DATASET EXCERPTS section start

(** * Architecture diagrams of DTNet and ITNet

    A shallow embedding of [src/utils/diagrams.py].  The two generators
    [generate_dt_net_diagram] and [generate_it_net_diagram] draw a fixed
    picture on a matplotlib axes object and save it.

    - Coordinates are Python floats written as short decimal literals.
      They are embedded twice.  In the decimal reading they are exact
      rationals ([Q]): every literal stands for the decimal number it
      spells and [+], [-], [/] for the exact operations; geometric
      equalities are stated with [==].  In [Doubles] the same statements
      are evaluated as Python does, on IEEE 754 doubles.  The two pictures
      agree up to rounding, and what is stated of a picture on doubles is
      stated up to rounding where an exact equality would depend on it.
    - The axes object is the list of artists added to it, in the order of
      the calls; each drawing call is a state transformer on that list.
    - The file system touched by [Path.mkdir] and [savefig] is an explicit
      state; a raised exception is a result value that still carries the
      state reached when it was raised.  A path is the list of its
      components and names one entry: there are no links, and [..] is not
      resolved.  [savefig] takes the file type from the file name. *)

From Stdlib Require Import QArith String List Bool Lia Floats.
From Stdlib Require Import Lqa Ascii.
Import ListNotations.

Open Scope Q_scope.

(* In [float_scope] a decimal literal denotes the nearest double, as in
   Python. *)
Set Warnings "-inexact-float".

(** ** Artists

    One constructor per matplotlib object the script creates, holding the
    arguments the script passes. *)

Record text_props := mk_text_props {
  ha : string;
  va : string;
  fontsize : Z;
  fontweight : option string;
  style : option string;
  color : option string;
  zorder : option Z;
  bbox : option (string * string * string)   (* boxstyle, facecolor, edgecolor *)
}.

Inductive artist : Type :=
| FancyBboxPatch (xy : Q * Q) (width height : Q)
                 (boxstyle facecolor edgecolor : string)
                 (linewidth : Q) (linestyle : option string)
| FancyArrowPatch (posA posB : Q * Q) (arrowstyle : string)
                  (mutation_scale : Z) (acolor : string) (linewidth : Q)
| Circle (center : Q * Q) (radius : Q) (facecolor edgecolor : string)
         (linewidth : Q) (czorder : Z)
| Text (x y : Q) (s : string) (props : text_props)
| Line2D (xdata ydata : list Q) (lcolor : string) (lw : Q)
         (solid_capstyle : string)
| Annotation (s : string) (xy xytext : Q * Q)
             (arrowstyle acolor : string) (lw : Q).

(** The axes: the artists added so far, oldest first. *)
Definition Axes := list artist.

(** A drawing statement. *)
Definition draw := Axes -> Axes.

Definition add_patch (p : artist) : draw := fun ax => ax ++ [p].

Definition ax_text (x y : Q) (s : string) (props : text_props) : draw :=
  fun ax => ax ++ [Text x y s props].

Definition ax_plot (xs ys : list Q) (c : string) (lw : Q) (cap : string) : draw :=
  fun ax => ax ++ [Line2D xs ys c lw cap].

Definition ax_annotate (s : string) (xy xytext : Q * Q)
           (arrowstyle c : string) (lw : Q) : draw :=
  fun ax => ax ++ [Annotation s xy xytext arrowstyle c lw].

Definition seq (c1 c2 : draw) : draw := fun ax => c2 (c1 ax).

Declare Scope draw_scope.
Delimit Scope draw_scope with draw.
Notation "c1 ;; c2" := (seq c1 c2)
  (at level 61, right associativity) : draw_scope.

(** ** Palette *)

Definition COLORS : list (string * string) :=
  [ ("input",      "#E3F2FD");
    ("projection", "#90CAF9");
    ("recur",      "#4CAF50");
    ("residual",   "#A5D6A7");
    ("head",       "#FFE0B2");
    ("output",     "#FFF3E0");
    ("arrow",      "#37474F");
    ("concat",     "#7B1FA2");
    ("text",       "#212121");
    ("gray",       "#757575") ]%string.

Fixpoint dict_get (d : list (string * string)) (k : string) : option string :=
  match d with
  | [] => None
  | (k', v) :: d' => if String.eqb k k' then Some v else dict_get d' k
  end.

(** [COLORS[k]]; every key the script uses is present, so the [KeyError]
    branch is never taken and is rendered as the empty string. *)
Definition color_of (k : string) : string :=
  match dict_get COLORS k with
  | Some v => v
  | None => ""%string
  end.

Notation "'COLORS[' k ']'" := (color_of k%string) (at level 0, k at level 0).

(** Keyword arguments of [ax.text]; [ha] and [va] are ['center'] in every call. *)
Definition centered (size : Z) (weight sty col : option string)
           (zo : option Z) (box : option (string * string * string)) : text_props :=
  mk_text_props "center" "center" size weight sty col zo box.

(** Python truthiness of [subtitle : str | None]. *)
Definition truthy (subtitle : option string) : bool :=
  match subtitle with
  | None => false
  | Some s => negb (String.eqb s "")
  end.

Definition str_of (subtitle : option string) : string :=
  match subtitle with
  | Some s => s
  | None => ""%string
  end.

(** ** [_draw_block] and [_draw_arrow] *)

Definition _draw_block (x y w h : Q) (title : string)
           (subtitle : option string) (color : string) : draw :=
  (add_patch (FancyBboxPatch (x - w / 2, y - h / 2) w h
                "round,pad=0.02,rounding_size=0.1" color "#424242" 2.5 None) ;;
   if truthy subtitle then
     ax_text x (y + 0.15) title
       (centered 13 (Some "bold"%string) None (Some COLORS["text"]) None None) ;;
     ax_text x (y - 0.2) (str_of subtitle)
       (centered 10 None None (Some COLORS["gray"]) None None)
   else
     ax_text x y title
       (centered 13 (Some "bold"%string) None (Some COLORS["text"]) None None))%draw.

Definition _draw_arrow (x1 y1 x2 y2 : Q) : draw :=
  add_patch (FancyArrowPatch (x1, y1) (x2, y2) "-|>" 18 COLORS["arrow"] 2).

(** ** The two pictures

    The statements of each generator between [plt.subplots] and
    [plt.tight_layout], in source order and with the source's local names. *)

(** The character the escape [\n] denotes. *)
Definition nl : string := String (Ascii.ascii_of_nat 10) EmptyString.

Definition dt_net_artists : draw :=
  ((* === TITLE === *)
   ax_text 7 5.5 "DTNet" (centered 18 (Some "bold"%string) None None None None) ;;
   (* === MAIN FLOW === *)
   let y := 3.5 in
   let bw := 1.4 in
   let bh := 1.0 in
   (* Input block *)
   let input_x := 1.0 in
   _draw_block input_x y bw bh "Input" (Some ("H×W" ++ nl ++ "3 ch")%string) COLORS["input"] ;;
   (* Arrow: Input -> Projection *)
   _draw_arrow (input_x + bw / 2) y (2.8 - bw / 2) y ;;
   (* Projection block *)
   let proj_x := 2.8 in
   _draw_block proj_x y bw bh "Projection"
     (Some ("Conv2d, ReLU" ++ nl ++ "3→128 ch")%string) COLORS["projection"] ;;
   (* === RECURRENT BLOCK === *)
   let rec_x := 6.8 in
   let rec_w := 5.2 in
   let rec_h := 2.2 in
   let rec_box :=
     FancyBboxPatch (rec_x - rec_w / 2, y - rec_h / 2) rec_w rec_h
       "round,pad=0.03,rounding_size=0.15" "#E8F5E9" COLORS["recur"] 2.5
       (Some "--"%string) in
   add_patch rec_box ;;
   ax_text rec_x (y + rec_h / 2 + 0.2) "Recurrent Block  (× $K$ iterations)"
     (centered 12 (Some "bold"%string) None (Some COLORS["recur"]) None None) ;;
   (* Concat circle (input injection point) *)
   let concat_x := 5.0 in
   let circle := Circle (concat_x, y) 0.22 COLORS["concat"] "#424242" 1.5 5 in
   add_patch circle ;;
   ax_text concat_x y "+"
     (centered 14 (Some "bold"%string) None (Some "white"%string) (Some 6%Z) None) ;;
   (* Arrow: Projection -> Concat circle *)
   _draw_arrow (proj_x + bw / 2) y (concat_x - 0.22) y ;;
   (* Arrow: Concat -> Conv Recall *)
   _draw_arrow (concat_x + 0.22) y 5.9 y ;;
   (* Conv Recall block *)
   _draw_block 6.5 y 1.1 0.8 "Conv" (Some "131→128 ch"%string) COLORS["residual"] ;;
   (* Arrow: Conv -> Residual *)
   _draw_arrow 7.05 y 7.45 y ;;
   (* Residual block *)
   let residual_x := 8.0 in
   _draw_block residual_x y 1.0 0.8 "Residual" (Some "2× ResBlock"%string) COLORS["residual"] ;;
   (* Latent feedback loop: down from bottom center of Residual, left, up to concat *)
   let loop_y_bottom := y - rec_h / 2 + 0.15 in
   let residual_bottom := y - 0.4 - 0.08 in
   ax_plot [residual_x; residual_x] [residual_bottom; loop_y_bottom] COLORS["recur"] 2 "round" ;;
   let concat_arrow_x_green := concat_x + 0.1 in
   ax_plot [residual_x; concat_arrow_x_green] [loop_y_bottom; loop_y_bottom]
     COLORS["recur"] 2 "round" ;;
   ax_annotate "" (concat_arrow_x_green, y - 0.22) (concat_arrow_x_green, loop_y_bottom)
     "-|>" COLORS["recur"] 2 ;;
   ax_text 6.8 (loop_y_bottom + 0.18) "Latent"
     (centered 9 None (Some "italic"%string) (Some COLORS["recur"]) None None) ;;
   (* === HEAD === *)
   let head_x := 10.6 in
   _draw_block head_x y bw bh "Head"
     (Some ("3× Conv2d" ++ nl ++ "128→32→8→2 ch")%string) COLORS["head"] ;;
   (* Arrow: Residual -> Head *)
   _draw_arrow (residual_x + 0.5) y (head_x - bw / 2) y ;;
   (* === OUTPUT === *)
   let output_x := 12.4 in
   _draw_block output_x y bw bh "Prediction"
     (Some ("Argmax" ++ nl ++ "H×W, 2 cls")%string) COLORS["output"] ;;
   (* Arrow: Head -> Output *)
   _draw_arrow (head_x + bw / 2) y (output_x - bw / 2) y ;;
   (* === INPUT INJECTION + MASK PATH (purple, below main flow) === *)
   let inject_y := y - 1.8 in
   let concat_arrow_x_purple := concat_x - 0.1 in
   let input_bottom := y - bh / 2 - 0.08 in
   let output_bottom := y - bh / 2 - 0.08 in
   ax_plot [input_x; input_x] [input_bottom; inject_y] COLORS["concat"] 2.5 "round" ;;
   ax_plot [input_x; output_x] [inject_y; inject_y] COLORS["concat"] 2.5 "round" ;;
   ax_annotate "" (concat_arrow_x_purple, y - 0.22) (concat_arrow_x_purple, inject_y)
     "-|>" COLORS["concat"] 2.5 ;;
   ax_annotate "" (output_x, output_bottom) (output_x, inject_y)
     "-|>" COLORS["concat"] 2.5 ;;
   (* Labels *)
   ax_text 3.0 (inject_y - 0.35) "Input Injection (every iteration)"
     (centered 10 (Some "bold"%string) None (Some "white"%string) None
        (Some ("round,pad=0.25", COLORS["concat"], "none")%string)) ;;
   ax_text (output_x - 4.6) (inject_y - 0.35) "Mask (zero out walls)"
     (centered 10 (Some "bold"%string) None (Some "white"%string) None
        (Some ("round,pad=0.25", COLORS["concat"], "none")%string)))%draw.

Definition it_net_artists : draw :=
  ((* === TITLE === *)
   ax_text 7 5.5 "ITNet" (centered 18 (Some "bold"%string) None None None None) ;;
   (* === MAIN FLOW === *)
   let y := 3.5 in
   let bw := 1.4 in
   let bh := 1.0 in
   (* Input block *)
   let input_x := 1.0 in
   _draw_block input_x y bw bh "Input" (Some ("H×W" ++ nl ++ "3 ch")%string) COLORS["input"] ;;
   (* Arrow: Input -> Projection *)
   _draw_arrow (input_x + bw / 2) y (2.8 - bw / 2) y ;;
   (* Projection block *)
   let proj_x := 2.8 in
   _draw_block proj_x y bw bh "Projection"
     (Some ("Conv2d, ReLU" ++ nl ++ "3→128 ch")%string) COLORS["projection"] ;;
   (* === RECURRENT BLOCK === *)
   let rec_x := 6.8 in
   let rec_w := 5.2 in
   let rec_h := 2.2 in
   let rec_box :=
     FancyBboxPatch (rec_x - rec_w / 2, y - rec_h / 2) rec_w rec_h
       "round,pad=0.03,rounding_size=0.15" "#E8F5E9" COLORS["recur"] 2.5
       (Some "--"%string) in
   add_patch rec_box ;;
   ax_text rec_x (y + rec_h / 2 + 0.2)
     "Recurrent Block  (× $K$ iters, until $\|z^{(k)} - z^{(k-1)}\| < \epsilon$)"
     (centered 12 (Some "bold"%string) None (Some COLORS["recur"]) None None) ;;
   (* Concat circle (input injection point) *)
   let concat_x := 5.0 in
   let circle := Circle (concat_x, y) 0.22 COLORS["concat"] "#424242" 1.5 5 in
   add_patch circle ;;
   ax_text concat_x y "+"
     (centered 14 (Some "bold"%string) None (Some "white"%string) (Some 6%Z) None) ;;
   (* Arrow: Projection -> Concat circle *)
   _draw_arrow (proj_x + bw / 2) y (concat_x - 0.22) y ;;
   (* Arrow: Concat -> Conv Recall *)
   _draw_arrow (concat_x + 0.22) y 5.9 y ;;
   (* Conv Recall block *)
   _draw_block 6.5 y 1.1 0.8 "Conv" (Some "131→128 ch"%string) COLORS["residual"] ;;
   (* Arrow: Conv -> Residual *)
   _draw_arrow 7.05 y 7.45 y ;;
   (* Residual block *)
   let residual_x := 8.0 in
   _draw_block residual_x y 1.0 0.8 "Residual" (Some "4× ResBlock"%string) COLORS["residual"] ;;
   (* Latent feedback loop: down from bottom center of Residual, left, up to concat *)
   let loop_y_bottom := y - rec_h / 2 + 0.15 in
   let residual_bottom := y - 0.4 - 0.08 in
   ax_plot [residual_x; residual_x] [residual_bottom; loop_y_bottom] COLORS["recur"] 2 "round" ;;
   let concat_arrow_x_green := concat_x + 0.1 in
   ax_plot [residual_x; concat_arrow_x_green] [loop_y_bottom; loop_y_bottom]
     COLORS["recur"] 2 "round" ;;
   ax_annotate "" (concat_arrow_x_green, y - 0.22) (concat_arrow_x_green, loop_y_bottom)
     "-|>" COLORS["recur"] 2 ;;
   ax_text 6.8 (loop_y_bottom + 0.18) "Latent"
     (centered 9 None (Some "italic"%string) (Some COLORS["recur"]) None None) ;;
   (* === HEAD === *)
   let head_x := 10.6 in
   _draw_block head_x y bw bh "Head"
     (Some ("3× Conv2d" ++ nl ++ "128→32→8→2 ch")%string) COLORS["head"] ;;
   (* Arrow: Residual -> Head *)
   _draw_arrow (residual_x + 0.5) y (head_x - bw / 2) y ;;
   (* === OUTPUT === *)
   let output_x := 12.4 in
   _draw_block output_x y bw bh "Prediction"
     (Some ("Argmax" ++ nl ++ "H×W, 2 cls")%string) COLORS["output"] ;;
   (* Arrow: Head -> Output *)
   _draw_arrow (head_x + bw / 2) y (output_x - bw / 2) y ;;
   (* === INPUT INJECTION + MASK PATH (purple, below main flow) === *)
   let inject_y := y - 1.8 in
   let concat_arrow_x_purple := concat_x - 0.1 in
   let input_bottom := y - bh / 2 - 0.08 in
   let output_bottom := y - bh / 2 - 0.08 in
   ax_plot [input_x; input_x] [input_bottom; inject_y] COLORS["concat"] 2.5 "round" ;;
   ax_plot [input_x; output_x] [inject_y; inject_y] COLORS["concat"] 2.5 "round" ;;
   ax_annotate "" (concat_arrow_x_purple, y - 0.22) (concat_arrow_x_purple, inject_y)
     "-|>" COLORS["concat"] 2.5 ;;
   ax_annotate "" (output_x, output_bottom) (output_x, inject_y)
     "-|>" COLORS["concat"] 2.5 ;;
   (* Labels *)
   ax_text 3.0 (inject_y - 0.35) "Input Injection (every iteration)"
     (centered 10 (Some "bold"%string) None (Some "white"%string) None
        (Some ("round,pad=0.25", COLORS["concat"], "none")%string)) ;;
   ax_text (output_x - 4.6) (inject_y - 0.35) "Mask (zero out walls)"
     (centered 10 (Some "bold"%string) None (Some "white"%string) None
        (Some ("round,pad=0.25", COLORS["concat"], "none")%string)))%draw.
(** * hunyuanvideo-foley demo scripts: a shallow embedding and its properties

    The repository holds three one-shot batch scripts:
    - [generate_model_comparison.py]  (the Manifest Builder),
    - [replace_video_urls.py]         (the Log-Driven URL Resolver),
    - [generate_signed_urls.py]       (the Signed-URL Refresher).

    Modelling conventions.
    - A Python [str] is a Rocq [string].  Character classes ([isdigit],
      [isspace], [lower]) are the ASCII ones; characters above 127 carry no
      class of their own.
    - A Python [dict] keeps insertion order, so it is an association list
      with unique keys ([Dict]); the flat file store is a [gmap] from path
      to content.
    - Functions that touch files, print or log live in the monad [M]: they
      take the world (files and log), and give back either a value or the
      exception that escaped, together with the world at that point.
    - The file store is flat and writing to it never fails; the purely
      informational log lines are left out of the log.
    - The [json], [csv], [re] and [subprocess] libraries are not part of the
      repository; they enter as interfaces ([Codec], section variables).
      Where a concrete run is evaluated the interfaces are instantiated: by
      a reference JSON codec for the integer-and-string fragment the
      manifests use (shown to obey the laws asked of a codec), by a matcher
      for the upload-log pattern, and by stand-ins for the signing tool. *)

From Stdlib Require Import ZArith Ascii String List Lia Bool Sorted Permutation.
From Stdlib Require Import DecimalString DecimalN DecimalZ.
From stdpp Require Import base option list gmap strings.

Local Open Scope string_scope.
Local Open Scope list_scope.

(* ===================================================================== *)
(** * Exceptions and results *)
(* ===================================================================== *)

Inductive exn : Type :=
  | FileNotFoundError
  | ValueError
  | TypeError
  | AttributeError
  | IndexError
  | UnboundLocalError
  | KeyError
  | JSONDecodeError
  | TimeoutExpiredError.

DATASET EXCERPTS section end

Copy each line of the data that contains the word "diagrams".

(** * Architecture diagrams of DTNet and ITNet
    A shallow embedding of [src/utils/diagrams.py].  The two generators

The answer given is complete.